Another easy way to help users become more comfortable with Share Point is
to create an email-enabled document library. This is really a mail-enabled Exchange
public folder that uses built-in SharePoint functionality to copy all message
attachments into a SharePoint document library. Because the public folder actually
has an email address assigned to it, any user can post new documents in the
document library.
Thanks to the flexibility of Exchange's security settings, you can even allow
users who typically wouldn't have permissions to post to the SharePoint document
library—such as users outside your organization—to do so. Documents
in the mail-enabled public folder are automatically inserted in the document
library, which displays the document, the From address, the original message's
subject, and the date and time the attachment was copied to the document library.
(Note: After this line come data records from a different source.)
(** The bytes written into a buffer, and the state of the buffer afterwards. *)
Lemma item_write_buffer a policy pre area room post :
  writable a -> zlen area = zlen (encode_item policy a) -> zlen area <= PTRDIFF_MAX ->
  item_write a policy
    (DTF_BYTES_WRITER_KIND_BUFFER (mk_view_mut (zlen (area ++ room)) (Some (zlen pre))),
     pre ++ area ++ room ++ post) =
  (Ok (zlen area),
   (DTF_BYTES_WRITER_KIND_BUFFER (mk_view_mut (zlen room) (Some (zlen pre + zlen area))),
    pre ++ encode_item policy a ++ room ++ post)).
Proof.
  intros Ha Har Hmax.
  assert (buffer_sink pre (area ++ room) post [] (zlen (area ++ room))
    (DTF_BYTES_WRITER_KIND_BUFFER (mk_view_mut (zlen (area ++ room)) (Some (zlen pre))),
     pre ++ area ++ room ++ post)) as Hst.
  { split; [done|]. split; [apply zlen_nonneg|].
    change (zlen []) with 0. rewrite Z.add_0_r, zdrop_0. by rewrite <- app_assoc. }
  pose proof (zlen_nonneg room).
  destruct (emits_item a policy Ha _ _ _ Hst) as [Hok _]; [change (zlen []) with 0; lia|].
  destruct Hok as (st' & -> & (_ & _ & ->)); [rewrite zlen_app; lia|].
  rewrite app_nil_l, zlen_app, <- Har, zdrop_app_eq by done.
  by replace (zlen area + zlen room - zlen area) with (zlen room) by lia.
Qed.

Lemma item_write_buffer_full a policy pre area post :
  writable a -> zlen area < zlen (encode_item policy a) <= PTRDIFF_MAX ->
  exists st', item_write a policy
    (DTF_BYTES_WRITER_KIND_BUFFER (mk_view_mut (zlen area) (Some (zlen pre))), pre ++ area ++ post) =
  (Err DICEY_EOVERFLOW, st').
Proof.
  intros Ha Hl.
  assert (buffer_sink pre area post [] (zlen area)
    (DTF_BYTES_WRITER_KIND_BUFFER (mk_view_mut (zlen area) (Some (zlen pre))), pre ++ area ++ post)) as Hst.
  { split; [done|]. split; [apply zlen_nonneg|].
    change (zlen []) with 0. by rewrite Z.add_0_r, zdrop_0. }
  destruct (emits_item a policy Ha _ _ _ Hst) as [_ Hfull]; [change (zlen []) with 0; lia|].
  apply Hfull. lia.
Qed.

(** ** Properties *)

Lemma zlen_encode_variant_pos a : 1 <= zlen (encode_item ITEM_POLICY_VARIANT a).
Proof.
  unfold encode_item. cbn [is_variant]. rewrite zlen_app.
  pose proof (zlen_nonneg (encode_content a)). change (zlen [_]) with 1. lia.
Qed.

(** Writing into a buffer that is large enough. *)
Lemma dtf_value_write_fits calloc_ok a pre area room post :
  writable a -> zlen area = zlen (encode_item ITEM_POLICY_VARIANT a) -> zlen area <= PTRDIFF_MAX ->
  dtf_value_write calloc_ok (mk_view_mut (zlen (area ++ room)) (Some (zlen pre)))
    (pre ++ area ++ room ++ post) a =
  Ok (mk_valueres (inr 0) (zlen area) (Some (zlen pre)),
      Some (pre ++ encode_item ITEM_POLICY_VARIANT a ++ room ++ post)).
Proof.
  intros Ha Hs Hm. unfold dtf_value_write. rewrite estimate_size_ok, <- Hs by (done || lia).
  unfold dicey_view_mut_ensure_cap. cbn [vm_len]. rewrite zlen_app. pose proof (zlen_nonneg room).
  zbool; try lia. unfold dtf_value_write_to, dtf_bytes_writer_new. rewrite <- zlen_app.
  by rewrite item_write_buffer.
Qed.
A mail-enabled public folder can be especially useful with Microsoft Office
InfoPath forms and XML information. Users simply mail the XML document to the
email address associated with the public folder, and the document is automatically
copied to the document library, where it's available for automated aggregation
and reporting.
When planning your email-enabled document libraries, you need to consider a
few points. Email and accompanying attachments can cross firewall boundaries,
so that any user or external sender can post new documents, but this capability
also exposes SharePoint to possible spam messages and viruses. To protect your
SharePoint portal, be sure to set up junk email filters in Exchange and virus
scanning in both SharePoint and Exchange. Controlling access rights to the email-enabled
document library is a double-duty task, as you now have to administer security
rights on the document library itself via SharePoint Services and the public-folder
posting-security rights via the Exchange user management tools. A good practice
is to use your Active Directory (AD) groups to help with the management of both
SharePoint cross-site groups (i.e., custom security groups that can be applied
to more than one Web site) and Exchange.
Public folder postings that are mailed to a public folder frequently contain
both the document attachment and text in the message body. However, only the
attachment is copied to the document library in SharePoint. If you want to save
the message text in the document library, you need to save it manually into
the library via a Network Places link or an HTTP path.
Since documents are actually copied from the Exchange public folder to the
SharePoint document library, storage requirements on the server are doubled
as the document is now stored both in Exchange and Share-Point. Consider using
quotas to control the size of the SharePoint site. Otherwise, you might find
yourself frequently cleaning up the public folders.
One final point to keep in mind: Using email-enabled document libraries is
a one-way process. New documents and updates to documents aren't copied from
the Share-Point document library back to the Exchange public folder. This is
also true of the Exchange Web Parts: You can't use the Web Parts to create new
messages, tasks, or calendar events; only to view a mail folder's contents.